In isolated bovine adrenals perfused with Locke solution in a retrograde fashion we investigated the effects of halothane on the catecholamine release evoked by various secretagogues. 1. The catecholamine release induced by activation of the nicotinic receptors on the chromaffin cells with 1,1-dimethyl-4-phenylpiperazinium was almost completely inhibited (by about 90%) by 1.4 X 10(-3) M halothane. 2. It was shown by means of cumulative concentration-response curves of acetylcholine for its stimulating effect on catecholamine release (pD2 = 4.04) that halothane was a non-competitive antagonist (pD'2 = 3.17). 3. Halothane (1.4 X 10(-3) and 4.3 X 10(-3) M) did not decrease the catecholamine secretion in response to pilocarpine or histamine. 4. The 5-hydroxytryptamine-induced catecholamine release was not impaired by 1.4 X 10(-3) M halothane, but was significantly inhibited (by 44%) by 4.3 X 10(-3) M halothane. 5. At 1.4 X 10(-3) M halothane the catecholamine release induced by gamma-aminobutyric acid (GABA) was inhibited by 40%. 4.3 X 10(-3) M halothane completely blocked the secretion induced by GABA. 6. The catecholamine secretion in response to 56 mM KCl or to introduction of CaCl2 after perfusion with Locke solution deficient in CaCl2 was not reduced by halothane (1.4 X 10(-3) and 1.4 X 10(-2) M). 7. Halothane (1.4 X 10(-3) M) did not inhibit the catecholamine release evoked by acetaldehyde or tyramine from glands perfused with Ca2+ -free Locke solution throughout the experiments.

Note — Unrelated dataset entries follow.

(** * Properties *)

(** C39: The identity survives the trip through the link: every link of a
    rendered card of a product whose identity is a non-negative integer
    below [10^15] carries the decimal digits of the identity as its
    [productId], and the digits read back as the identity.  So the cards
    of two such products with different identities open the product page
    with different keys. *)
Theorem link_identity_roundtrip (p : Product) (card link : node) (z : Z) :
  ProductCard p = Normal card -> id p = Some (number_of_Z z) -> 0 <= z < 10 ^ 15 ->
  In link (by_type "Link" card) ->
  link_param "productId" link = Some (decimal_digits z)
  /\ key_id (decimal_digits z) = id p
  /\ forall z', 0 <= z' < 10 ^ 15 -> decimal_digits z' = decimal_digits z -> z' = z.
Proof.
  intros E I Hz L. destruct (ProductCard_links p card E) as (c1 & c2 & El).
  rewrite El in L. repeat split.
  - destruct L as [<-|[<-|[]]]; rewrite link_param_productLink, I; cbn [ToString];
      now rewrite Number_toString_natural.
  - rewrite I, <- key_id_ToString by exact Hz. cbn [ToString].
    now rewrite Number_toString_natural.
  - intros z' Hz' D. apply decimal_digits_inj in D; lia.
Qed.

(** The application is the product of its stores: after any sequence
    of actions, the cart is the one the clicks on the buttons alone give
    and the product store the one the links and its own events alone give.
    The clicks on buttons and the navigation do not interfere, in whatever
    order they interleave. *)
Theorem stores_do_not_interfere (acts : list action) (st : App) :
  run_actions acts st
  = mkApp (click_cards (added acts) (cartStore st))
          (run (flat_map events_of acts) (productStore st)).
Proof.
  destruct (run_actions_stores acts st) as [C P].
  destruct (run_actions acts st) as [c s]. cbn in C, P. now subst.
Qed.

(** Whatever the user does from the start of the application, the
    cart has at most one line per product identity, the product store
    keeps its invariant and the accessor says exactly one of loading,
    error and data. *)
Theorem app_invariant (acts : list action) (k : option number) :
  app_ok (run_actions acts start)
  /\ (length (lines_of k (cartStore (run_actions acts start))) <= 1)%nat
  /\ exclusive (useProduct (productStore (run_actions acts start))) = true.
Proof.
  pose proof (app_ok_run acts start app_ok_start) as Ok. split; [exact Ok|]. split.
  - apply unique_lines_one, Ok.
  - apply result_of_exclusive.
Qed.

(** From the card to the product page: a click on a link of the card
    of a product with identity [z] starts a cycle for the digits of [z]
    unless the page is already on them; the accessor says loading, and the
    response for these digits is what the page then shows.  The cart is as
    it was. *)
Theorem open_product_page (p q : Product) (z : Z) (i : nat) (st : App) :
  is_normal (ProductCard p) = true -> id p = Some (number_of_Z z) -> 0 <= z < 10 ^ 15 ->
  (i < 2)%nat -> key (productStore st) <> Some (decimal_digits z) ->
  useProduct (productStore (run_actions [ClickLink p i] st)) = loading
  /\ useProduct (productStore (run_actions
       [ClickLink p i; Store (Resolve (decimal_digits z) (inr q))] st)) = loaded q
  /\ cartStore (run_actions
       [ClickLink p i; Store (Resolve (decimal_digits z) (inr q))] st) = cartStore st.
Proof.
  intros N I Hz Hi K. cbn [run_actions fold_left act productStore cartStore].
  rewrite (click_link_opens p z i _ N I Hz Hi).
  destruct (visit_loading _ _ K) as (K' & L' & F'). unfold useProduct.
  rewrite L', (run_current _ _ _ K' L' F'). repeat split.
Qed.

(** C40: The race of the specification, from the cards: the user opens the
    page of one product and, before its response, the page of another.
    When the first response arrives, asked for or not, the accessor still
    says loading, and the response of the second product is the one the
    page shows. *)
Theorem navigation_race
  (p p' : Product) (z z' : Z) (i j : nat) (r r' : response) (st : App) :
  is_normal (ProductCard p) = true -> is_normal (ProductCard p') = true ->
  id p = Some (number_of_Z z) -> id p' = Some (number_of_Z z') ->
  0 <= z < 10 ^ 15 -> 0 <= z' < 10 ^ 15 -> z <> z' -> (i < 2)%nat -> (j < 2)%nat ->
  useProduct (productStore (run_actions
    [ClickLink p i; ClickLink p' j; Store (Resolve (decimal_digits z) r)] st)) = loading
  /\ useProduct (productStore (run_actions
       [ClickLink p i; ClickLink p' j; Store (Resolve (decimal_digits z) r);
        Store (Resolve (decimal_digits z') r')] st)) = result_of (state_of_response r').
Proof.
  intros N N' I I' Hz Hz' D Hi Hj. cbn [run_actions fold_left act productStore cartStore].
  rewrite (click_link_opens p z i _ N I Hz Hi), (click_link_opens p' z' j _ N' I' Hz' Hj).
  assert (Dk : decimal_digits z <> decimal_digits z').
  { intros E. apply decimal_digits_inj in E; lia. }
  destruct (visit_loading (decimal_digits z') (visit (decimal_digits z) (productStore st)))
    as (K & L & F); [rewrite key_visit; congruence|].
  destruct (run_stale _ _ r _ K L F Dk) as (K1 & L1 & F1). unfold useProduct.
  rewrite L1, (run_current _ _ _ K1 L1 F1). split; reflexivity.
Qed.

(** * Witnesses *)

Lemma link_identity_roundtrip_witness :
  link_param "productId"
    (productLink ProductCardTest.mockProduct "titleLink"
       [Element "Card.Title" [] [Text "Test Product"]])
  = Some (decimal_digits 1)
  /\ key_id (decimal_digits 1) = id ProductCardTest.mockProduct
  /\ forall z', 0 <= z' < 10 ^ 15 -> decimal_digits z' = decimal_digits 1 -> z' = 1.
Proof.
  apply (link_identity_roundtrip ProductCardTest.mockProduct
           (match ProductCard ProductCardTest.mockProduct with Normal c => c | Throw _ => Nothing end)
           (productLink ProductCardTest.mockProduct "titleLink"
              [Element "Card.Title" [] [Text "Test Product"]]) 1);
    [reflexivity | reflexivity | split; [discriminate | reflexivity] |].
  vm_compute. right. left. reflexivity.
Defined.

Lemma open_product_page_witness :
  useProduct (productStore (run_actions [ClickLink ProductCardTest.mockProduct 1] start))
  = loading
  /\ useProduct (productStore (run_actions
       [ClickLink ProductCardTest.mockProduct 1;
        Store (Resolve (decimal_digits 1) (inr ProductMetaTest.mockProduct))] start))
     = loaded ProductMetaTest.mockProduct
  /\ cartStore (run_actions
       [ClickLink ProductCardTest.mockProduct 1;
        Store (Resolve (decimal_digits 1) (inr ProductMetaTest.mockProduct))] start)
     = cartStore start.
Proof.
  apply (open_product_page ProductCardTest.mockProduct ProductMetaTest.mockProduct 1 1 start);
    [reflexivity | reflexivity | split; [discriminate | reflexivity] | apply le_n | discriminate].
Defined.

Lemma navigation_race_witness :
  useProduct (productStore (run_actions
    [ClickLink ProductCardTest.mockProduct 0; ClickLink (with_id 2 ProductCardTest.mockProduct) 1;
     Store (Resolve (decimal_digits 1) (inr ProductCardTest.mockProduct))] start)) = loading
  /\ useProduct (productStore (run_actions
       [ClickLink ProductCardTest.mockProduct 0;
        ClickLink (with_id 2 ProductCardTest.mockProduct) 1;
        Store (Resolve (decimal_digits 1) (inr ProductCardTest.mockProduct));
        Store (Resolve (decimal_digits 2) (inl "Failed to load product"))] start))
     = result_of (state_of_response (inl "Failed to load product")).
Proof.
  apply (navigation_race ProductCardTest.mockProduct (with_id 2 ProductCardTest.mockProduct)
           1 2 0 1);
    try reflexivity; try (split; [discriminate | reflexivity]); try discriminate;
    [apply le_S, le_n | apply le_n].
Defined.
(** * tools/font.py: bitmap font asset generator

    A shallow embedding of [tools/font.py] and the properties of its
    configuration values, glyph table and 1-bit packer.

    Python integers are [Z]; the canvas is a PIL image, seen through the only
    operation the script uses to read it back ([getpixel]); exceptions are an
    explicit error result threaded through the two loops of [get_1bit]. *)

From Stdlib Require Import ZArith List Lia Bool QArith.
From Stdlib.Strings Require Import Ascii String Byte.
Import ListNotations.

#[local] Open Scope Z_scope.

(** ** Python values and exceptions *)

Inductive PyErr : Type :=
| IndexError
| ValueError.

Inductive result (A : Type) : Type :=
| Ok (a : A)
| Raise (e : PyErr).

Arguments Ok {A} a.
Arguments Raise {A} e.

Definition bind {A B : Type} (m : result A) (k : A -> result B) : result B :=
  match m with
  | Ok a => k a
  | Raise e => Raise e
  end.

Notation "x <- m ;; k" := (bind m (fun x => k))
  (at level 61, m at next level, right associativity).
Notation "' p <- m ;; k" := (bind m (fun x => let p := x in k))
  (at level 61, p pattern, m at next level, right associativity).

(** [for a in l: s = body(s, a)], stopping at the first exception. *)
Fixpoint for_each {A S : Type} (body : S -> A -> result S) (l : list A) (s : S)
  : result S :=
  match l with
  | [] => Ok s
  | a :: l' => s' <- body s a ;; for_each body l' s'
  end.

It is concluded that the site of action of halothane is the cell membrane of the chromaffin cell. The anaesthetic does not impair the permeability of the membrane to calcium ions. Halothane may cause a conformational change of membrane proteins, particularly of the nicotinic receptor (and at higher concentrations of GABA and 5-hydroxytryptamine receptors); thus, stimulation may be prevented by an inhibition of agonist-receptor interaction.